The procedural context of Buxton involved demurrers to a complaint for declaratory relief that were sustained by the trial court. " The motion to strike . . . replaced the demurrer in our practice." (Internal quotation marks omitted.) Santorso v. Bristol Hospital, 127 Conn.App. 606, 617 n.10, 15 A.3d 1131 (2011), aff'd, 308 Conn. 338, 63 A.3d 940 (2013). " The purpose and scope of a motion to strike are identical to those of a demurrer under the old rules of practice . . ." (Citation omitted; internal quotation marks omitted.) Cavallo v. Derby Savings Bank, 188 Conn. 281, 283, 449 A.2d 986 (1982).

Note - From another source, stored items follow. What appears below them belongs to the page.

Lemma iter_upto_round : forall n a b c,
  In b (Re.iter_upto f n a) -> In c (f b) -> In c (Re.iter_upto f (S n) a).
Proof.
  induction n as [|n IH]; intros a b c H Hc.
  - destruct H as [<-|[]]. right. apply in_flat_map. exists c.
    split; [assumption | apply iter_upto_start].
  - destruct H as [<-|H].
    + right. apply in_flat_map. exists c.
      split; [assumption | apply iter_upto_start].
    + apply in_flat_map in H as (mid & H1 & H2).
      right. apply in_flat_map. exists mid. split; [assumption|].
      eapply IH; eassumption.
Qed.

Lemma iter_upto_closed a b c :
  In b (Re.iter_upto f (List.length (snd a)) a) -> In c (f b) ->
  In c (Re.iter_upto f (List.length (snd a)) a).
Proof.
  intros H Hc. destruct (f_progress _ _ Hc) as [->|Hlt]; [assumption|].
  pose proof (iter_upto_shorter _ _ _ H) as Hlen.
  apply iter_upto_tight in H.
  apply (iter_upto_more f
           (S (List.length (snd a) - List.length (snd b)))); [lia|].
  eapply iter_upto_round; eassumption.
Qed.

End Saturation.

Lemma match_ends_shorter fl : forall r a b,
  In b (Re.match_ends fl r a) ->
  (List.length (snd b) <= List.length (snd a))%nat.
Proof.
  induction r as [|c| |neg items| |r1 IH1 r2 IH2|r1 IH1 r2 IH2|lo hi r IH];
    intros a b H; cbn in H;
    try (apply step_iff in H as (x & s & E & _ & ->); cbn; rewrite E; cbn; lia).
  - destruct H as [<-|[]]. lia.
  - destruct (Re.at_boundary a); [|contradiction]. destruct H as [<-|[]]. lia.
  - apply in_flat_map in H as (mid & H1 & H2).
    apply IH1 in H1. apply IH2 in H2. lia.
  - apply in_app_or in H as [H|H]; auto.
  - apply in_flat_map in H as (mid & H1 & H2).
    assert (R : forall n x y,
               (In y (Re.iter_exact (Re.match_ends fl r) n x) ->
                (List.length (snd y) <= List.length (snd x))%nat) /\
               (In y (Re.iter_upto (Re.match_ends fl r) n x) ->
                (List.length (snd y) <= List.length (snd x))%nat)).
    { intros n x y. split.
      - apply (iter_exact_inv _
                 (fun a b => (List.length (snd b) <= List.length (snd a))%nat));
          auto; intros; lia.
      - apply (iter_upto_inv _
                 (fun a b => (List.length (snd b) <= List.length (snd a))%nat));
          auto; intros; lia. }
    apply R in H1. apply R in H2. lia.
Qed.

(** A match consumes something or ends where it started. *)
Lemma match_ends_progress fl r a b :
  In b (Re.match_ends fl r a) ->
  b = a \/ (List.length (snd b) < List.length (snd a))%nat.
Proof.
  intros H. pose proof (match_ends_shorter _ _ _ _ H) as Hlen.
  pose proof (match_ends_subject _ _ _ _ H) as Hs.
  destruct (Nat.eq_dec (List.length (snd b)) (List.length (snd a))) as [E|];
    [left | right; lia].
  destruct a as [la sa], b as [lb sb]. unfold subject in Hs. cbn in *.
  assert (E' : List.length (rev lb) = List.length (rev la)).
  { apply (f_equal (@List.length Z)) in Hs. rewrite !length_app in Hs. lia. }
  apply app_eq_app in Hs as (m & [[H1 H2]|[H1 H2]]);
    subst; rewrite length_app in E;
    (destruct m; [|cbn in E; lia]);
    rewrite app_nil_r in H1; apply (f_equal (@rev Z)) in H1;
    rewrite !rev_involutive in H1; now subst.
Qed.

(** The ends of an open repetition are closed under one more match of
    its body. *)
Lemma open_repeat_closed fl lo r st st1 st2 :
  In st1 (Re.match_ends fl (Re.MaxRepeat lo None r) st) ->
  In st2 (Re.match_ends fl r st1) ->
  In st2 (Re.match_ends fl (Re.MaxRepeat lo None r) st).
Proof.
  cbn. intros H H2. apply in_flat_map in H as (mid & Hm & H1).
  apply in_flat_map. exists mid. split; [assumption|].
  eapply iter_upto_closed; eauto. apply match_ends_progress.
Qed.

(** ** The enumeration agrees with the declarative reading *)

Section Rounds.

Variable f : Re.state -> list Re.state.
Variable R : Re.state -> Re.state -> Prop.
Hypothesis f_R : forall a b, In b (f a) <-> R a b.

Lemma iter_exact_rounds : forall n a b,
  In b (Re.iter_exact f n a) <-> rounds R n a b.
Proof.
  induction n as [|n IH]; intros a b; cbn.
  - split; [intros [<-|[]]; reflexivity | intros ->; now left].
  - rewrite in_flat_map. split; intros (mid & H1 & H2); exists mid.
    + split; [now apply f_R | now apply IH].
    + split; [now apply f_R | now apply IH].
Qed.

As discussed previously, in support of its claim that count twenty is procedurally improper, Argonaut argues that the plaintiffs do not have a statutory right to bring a direct cause of action against it, and the plaintiffs are not third-party beneficiaries of the Argonaut policy. These arguments bear on the condition precedent set forth in Practice Book § 17-55(1), i.e., whether " [t]he party seeking the declaratory judgment has an interest . . . by reason of danger of loss or of uncertainty as to the party's rights or other jural relations . . ." (Emphasis added.) The issue, then, is whether, under the facts alleged in count twenty of the complaint, the plaintiffs have some legal relationship to--or right in--the Argonaut policy that gives rise to a definite interest in enforcing the provision of the Argonaut policy that allegedly requires Argonaut to defend and indemnify Hill.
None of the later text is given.